> _TASK TO CARRY OUT_
Starting at the line that holds "tq := Clear" and stopping at the line that holds "pose proof (count_insert blocked _ _ _ Outside", restate the records below word for word, with both of those lines included.

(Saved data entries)
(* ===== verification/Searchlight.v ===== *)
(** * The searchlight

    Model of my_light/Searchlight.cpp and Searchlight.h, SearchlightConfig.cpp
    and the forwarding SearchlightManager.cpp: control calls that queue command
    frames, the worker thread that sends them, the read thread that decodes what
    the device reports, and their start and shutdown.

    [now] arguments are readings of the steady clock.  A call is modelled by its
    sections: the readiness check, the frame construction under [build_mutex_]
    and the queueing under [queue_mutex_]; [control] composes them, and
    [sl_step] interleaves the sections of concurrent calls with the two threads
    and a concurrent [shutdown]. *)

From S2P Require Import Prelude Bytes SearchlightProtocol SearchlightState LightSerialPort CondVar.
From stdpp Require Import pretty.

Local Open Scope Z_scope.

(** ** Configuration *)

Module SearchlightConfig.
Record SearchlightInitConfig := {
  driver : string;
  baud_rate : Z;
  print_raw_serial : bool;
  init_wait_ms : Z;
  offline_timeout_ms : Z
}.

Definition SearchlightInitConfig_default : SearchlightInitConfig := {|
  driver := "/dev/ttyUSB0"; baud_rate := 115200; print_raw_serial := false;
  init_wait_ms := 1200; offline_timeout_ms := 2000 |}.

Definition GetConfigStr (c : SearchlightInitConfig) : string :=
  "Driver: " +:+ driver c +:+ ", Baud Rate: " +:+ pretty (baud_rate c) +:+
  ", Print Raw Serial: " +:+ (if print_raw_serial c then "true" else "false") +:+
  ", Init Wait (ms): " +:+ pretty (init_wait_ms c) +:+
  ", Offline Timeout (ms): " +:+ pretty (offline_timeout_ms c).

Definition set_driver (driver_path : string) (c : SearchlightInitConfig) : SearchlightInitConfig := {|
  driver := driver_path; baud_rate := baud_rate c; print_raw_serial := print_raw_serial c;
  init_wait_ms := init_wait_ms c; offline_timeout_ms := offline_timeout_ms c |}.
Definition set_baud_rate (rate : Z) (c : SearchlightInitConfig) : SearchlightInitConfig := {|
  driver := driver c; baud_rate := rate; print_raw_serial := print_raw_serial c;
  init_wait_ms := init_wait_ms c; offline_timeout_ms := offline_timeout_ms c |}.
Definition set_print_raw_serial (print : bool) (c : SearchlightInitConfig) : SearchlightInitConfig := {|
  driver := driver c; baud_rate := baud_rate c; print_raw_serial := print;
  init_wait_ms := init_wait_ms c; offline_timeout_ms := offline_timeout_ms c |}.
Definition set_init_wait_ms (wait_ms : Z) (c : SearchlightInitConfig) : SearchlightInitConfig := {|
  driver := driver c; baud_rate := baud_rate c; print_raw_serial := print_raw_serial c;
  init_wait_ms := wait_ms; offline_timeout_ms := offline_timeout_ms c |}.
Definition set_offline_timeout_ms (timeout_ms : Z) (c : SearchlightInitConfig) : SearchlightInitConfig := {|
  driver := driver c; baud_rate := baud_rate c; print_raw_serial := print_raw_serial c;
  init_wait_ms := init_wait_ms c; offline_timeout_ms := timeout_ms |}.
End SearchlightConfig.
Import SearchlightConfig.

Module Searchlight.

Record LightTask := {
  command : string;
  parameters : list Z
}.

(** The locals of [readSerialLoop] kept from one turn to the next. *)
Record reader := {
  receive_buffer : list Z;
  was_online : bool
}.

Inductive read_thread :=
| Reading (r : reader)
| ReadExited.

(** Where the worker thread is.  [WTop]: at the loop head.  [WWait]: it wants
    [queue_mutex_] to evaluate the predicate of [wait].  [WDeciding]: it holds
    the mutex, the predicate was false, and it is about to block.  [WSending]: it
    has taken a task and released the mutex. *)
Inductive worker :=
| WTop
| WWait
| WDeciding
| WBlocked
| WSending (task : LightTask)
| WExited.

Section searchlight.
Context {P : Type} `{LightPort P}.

--

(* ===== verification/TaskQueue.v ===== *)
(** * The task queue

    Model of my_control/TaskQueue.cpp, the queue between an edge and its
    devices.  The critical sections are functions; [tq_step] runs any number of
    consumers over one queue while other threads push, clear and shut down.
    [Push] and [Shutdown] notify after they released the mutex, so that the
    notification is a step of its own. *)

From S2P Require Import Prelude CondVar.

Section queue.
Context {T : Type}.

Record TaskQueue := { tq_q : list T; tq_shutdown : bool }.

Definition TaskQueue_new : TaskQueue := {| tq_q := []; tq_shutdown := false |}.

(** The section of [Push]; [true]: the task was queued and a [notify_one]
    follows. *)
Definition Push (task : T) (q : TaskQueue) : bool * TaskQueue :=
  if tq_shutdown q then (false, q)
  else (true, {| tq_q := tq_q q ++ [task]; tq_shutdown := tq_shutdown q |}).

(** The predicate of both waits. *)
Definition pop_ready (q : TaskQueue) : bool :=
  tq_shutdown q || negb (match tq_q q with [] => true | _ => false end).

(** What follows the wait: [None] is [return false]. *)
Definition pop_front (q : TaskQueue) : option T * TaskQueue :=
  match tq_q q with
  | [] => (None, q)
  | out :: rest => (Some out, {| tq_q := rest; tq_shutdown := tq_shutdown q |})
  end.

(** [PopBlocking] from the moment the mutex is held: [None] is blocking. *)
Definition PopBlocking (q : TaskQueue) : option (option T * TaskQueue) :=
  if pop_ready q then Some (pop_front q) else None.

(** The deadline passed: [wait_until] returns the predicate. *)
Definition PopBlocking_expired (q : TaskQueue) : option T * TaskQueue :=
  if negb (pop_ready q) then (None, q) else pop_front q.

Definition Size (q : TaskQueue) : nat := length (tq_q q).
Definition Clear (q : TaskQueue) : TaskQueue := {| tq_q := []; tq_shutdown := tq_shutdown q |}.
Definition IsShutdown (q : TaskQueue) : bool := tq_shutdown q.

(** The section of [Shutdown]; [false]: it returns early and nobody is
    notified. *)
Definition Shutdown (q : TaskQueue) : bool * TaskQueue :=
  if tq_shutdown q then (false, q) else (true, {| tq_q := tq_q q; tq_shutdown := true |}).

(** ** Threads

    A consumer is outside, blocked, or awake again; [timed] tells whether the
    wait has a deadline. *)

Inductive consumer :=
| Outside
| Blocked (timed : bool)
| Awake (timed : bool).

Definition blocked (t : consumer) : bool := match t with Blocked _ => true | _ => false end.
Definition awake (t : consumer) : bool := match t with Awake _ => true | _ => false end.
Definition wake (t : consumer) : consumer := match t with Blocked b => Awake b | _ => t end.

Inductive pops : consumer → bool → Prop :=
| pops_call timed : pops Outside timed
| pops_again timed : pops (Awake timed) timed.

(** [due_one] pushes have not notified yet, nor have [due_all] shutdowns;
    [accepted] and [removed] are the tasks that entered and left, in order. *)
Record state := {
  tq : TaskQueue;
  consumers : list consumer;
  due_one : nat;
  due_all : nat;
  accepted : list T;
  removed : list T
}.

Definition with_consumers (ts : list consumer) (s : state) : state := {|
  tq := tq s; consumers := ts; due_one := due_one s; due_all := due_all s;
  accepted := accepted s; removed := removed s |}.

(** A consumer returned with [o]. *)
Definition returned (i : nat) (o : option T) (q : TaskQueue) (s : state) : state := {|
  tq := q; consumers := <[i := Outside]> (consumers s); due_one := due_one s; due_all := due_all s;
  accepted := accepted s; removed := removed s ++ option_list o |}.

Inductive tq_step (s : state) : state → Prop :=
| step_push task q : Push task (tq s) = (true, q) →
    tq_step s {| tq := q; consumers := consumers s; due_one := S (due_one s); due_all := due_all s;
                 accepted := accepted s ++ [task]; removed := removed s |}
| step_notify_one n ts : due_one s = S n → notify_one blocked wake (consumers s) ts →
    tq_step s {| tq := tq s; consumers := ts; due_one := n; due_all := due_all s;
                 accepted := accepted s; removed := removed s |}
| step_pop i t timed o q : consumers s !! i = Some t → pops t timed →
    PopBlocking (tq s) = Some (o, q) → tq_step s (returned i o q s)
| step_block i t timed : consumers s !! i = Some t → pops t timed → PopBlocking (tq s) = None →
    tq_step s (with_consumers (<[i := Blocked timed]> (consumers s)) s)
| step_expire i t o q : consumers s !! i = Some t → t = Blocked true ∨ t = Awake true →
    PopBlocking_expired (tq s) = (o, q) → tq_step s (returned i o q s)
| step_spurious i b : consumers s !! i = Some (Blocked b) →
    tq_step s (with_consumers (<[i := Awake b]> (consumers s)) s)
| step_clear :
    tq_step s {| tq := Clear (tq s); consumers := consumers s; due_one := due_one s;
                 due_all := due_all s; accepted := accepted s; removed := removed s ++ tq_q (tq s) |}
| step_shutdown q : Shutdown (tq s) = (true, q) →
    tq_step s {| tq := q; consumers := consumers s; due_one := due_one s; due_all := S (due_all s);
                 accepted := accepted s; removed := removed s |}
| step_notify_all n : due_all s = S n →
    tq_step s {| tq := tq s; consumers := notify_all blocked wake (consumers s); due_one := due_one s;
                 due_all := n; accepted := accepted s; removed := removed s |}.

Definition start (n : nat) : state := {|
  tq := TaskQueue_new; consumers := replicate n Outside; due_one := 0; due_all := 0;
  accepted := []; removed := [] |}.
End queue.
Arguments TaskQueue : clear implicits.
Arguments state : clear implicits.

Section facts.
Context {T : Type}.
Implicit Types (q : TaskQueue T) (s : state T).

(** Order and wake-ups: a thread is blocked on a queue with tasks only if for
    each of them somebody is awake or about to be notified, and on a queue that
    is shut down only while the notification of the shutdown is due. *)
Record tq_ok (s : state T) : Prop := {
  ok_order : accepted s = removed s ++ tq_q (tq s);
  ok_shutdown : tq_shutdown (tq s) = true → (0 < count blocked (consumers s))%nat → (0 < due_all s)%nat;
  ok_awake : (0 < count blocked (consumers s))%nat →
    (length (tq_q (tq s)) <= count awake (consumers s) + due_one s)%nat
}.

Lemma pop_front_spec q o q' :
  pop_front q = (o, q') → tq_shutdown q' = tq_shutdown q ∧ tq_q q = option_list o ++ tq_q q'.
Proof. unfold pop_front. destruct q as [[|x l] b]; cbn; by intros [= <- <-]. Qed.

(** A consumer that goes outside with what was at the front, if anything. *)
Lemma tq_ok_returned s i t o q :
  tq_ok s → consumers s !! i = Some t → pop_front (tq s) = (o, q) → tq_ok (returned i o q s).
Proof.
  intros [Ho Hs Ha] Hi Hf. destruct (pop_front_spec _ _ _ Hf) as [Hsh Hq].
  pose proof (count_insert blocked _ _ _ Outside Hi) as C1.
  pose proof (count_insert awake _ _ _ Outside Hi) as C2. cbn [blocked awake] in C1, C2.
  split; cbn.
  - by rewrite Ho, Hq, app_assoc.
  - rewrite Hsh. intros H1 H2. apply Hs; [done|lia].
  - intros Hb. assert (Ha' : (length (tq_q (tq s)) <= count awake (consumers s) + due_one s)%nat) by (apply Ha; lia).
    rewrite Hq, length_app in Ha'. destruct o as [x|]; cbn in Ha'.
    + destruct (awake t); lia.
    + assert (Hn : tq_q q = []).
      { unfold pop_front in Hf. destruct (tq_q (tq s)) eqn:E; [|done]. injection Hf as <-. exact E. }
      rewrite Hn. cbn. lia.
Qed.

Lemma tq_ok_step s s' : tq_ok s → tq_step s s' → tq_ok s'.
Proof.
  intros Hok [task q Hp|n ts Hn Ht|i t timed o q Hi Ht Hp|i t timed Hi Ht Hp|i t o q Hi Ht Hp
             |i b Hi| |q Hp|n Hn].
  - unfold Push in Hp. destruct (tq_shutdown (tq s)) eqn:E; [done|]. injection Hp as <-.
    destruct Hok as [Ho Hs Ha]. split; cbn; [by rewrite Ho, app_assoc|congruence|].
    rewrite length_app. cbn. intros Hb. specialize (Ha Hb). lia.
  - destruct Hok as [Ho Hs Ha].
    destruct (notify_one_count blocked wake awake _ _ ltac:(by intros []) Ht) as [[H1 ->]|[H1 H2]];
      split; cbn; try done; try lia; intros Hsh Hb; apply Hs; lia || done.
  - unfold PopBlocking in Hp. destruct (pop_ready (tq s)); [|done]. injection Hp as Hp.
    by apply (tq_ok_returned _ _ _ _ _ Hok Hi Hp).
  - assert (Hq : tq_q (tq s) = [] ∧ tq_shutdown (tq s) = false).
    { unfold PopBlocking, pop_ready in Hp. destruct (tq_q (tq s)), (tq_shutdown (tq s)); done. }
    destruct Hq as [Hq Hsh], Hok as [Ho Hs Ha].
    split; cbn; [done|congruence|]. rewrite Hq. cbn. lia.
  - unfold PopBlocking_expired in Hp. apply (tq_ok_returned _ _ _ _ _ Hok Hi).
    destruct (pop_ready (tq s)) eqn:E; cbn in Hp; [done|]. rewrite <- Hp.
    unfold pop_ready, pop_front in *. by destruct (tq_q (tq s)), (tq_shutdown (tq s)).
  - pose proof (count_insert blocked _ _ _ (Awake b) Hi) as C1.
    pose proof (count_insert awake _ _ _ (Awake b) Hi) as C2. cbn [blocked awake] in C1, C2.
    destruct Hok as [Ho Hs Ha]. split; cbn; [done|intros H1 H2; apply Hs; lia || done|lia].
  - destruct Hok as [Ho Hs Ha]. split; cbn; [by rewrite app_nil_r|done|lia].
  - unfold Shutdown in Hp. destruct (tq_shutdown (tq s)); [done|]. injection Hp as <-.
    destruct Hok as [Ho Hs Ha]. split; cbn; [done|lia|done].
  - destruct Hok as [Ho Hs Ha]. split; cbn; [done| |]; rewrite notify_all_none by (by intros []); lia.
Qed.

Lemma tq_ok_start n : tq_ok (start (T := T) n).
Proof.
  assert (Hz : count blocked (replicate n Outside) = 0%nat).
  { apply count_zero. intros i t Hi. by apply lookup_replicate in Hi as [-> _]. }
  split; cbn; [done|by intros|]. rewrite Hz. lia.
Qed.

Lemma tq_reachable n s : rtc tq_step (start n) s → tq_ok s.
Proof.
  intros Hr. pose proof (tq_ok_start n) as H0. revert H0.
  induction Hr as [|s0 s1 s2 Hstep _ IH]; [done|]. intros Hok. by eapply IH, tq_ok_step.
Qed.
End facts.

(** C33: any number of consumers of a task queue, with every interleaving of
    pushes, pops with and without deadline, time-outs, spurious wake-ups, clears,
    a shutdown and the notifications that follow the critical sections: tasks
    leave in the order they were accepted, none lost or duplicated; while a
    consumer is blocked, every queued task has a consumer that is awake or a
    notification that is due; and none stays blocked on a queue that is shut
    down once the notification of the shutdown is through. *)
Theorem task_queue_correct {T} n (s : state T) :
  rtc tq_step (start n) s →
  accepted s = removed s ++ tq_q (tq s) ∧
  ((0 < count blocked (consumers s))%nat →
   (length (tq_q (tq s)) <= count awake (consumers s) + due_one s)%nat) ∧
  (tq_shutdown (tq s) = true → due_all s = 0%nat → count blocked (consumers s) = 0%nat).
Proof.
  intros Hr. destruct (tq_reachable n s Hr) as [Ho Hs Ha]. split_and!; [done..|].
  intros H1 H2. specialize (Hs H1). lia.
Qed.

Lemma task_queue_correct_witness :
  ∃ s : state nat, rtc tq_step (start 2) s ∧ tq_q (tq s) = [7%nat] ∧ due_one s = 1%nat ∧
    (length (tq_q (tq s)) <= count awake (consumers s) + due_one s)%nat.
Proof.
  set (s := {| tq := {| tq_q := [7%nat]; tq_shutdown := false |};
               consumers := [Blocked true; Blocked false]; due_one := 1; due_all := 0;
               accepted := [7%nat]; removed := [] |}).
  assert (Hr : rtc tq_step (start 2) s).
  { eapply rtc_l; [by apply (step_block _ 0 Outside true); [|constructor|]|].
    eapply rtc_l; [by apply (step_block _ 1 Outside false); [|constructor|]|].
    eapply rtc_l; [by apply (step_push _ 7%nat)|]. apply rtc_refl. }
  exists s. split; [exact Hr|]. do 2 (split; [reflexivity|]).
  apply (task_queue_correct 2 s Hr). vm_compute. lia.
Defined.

> _ANSWER SPACE_
    tq_step s {| tq := Clear (tq s); consumers := consumers s; due_one := due_one s;
                 due_all := due_all s; accepted := accepted s; removed := removed s ++ tq_q (tq s) |}
| step_shutdown q : Shutdown (tq s) = (true, q) →
    tq_step s {| tq := q; consumers := consumers s; due_one := due_one s; due_all := S (due_all s);
                 accepted := accepted s; removed := removed s |}
| step_notify_all n : due_all s = S n →
    tq_step s {| tq := tq s; consumers := notify_all blocked wake (consumers s); due_one := due_one s;
                 due_all := n; accepted := accepted s; removed := removed s |}.

Definition start (n : nat) : state := {|
  tq := TaskQueue_new; consumers := replicate n Outside; due_one := 0; due_all := 0;
  accepted := []; removed := [] |}.
End queue.
Arguments TaskQueue : clear implicits.
Arguments state : clear implicits.

Section facts.
Context {T : Type}.
Implicit Types (q : TaskQueue T) (s : state T).

(** Order and wake-ups: a thread is blocked on a queue with tasks only if for
    each of them somebody is awake or about to be notified, and on a queue that
    is shut down only while the notification of the shutdown is due. *)
Record tq_ok (s : state T) : Prop := {
  ok_order : accepted s = removed s ++ tq_q (tq s);
  ok_shutdown : tq_shutdown (tq s) = true → (0 < count blocked (consumers s))%nat → (0 < due_all s)%nat;
  ok_awake : (0 < count blocked (consumers s))%nat →
    (length (tq_q (tq s)) <= count awake (consumers s) + due_one s)%nat
}.

Lemma pop_front_spec q o q' :
  pop_front q = (o, q') → tq_shutdown q' = tq_shutdown q ∧ tq_q q = option_list o ++ tq_q q'.
Proof. unfold pop_front. destruct q as [[|x l] b]; cbn; by intros [= <- <-]. Qed.

(** A consumer that goes outside with what was at the front, if anything. *)
Lemma tq_ok_returned s i t o q :
  tq_ok s → consumers s !! i = Some t → pop_front (tq s) = (o, q) → tq_ok (returned i o q s).
Proof.
  intros [Ho Hs Ha] Hi Hf. destruct (pop_front_spec _ _ _ Hf) as [Hsh Hq].
  pose proof (count_insert blocked _ _ _ Outside Hi) as C1.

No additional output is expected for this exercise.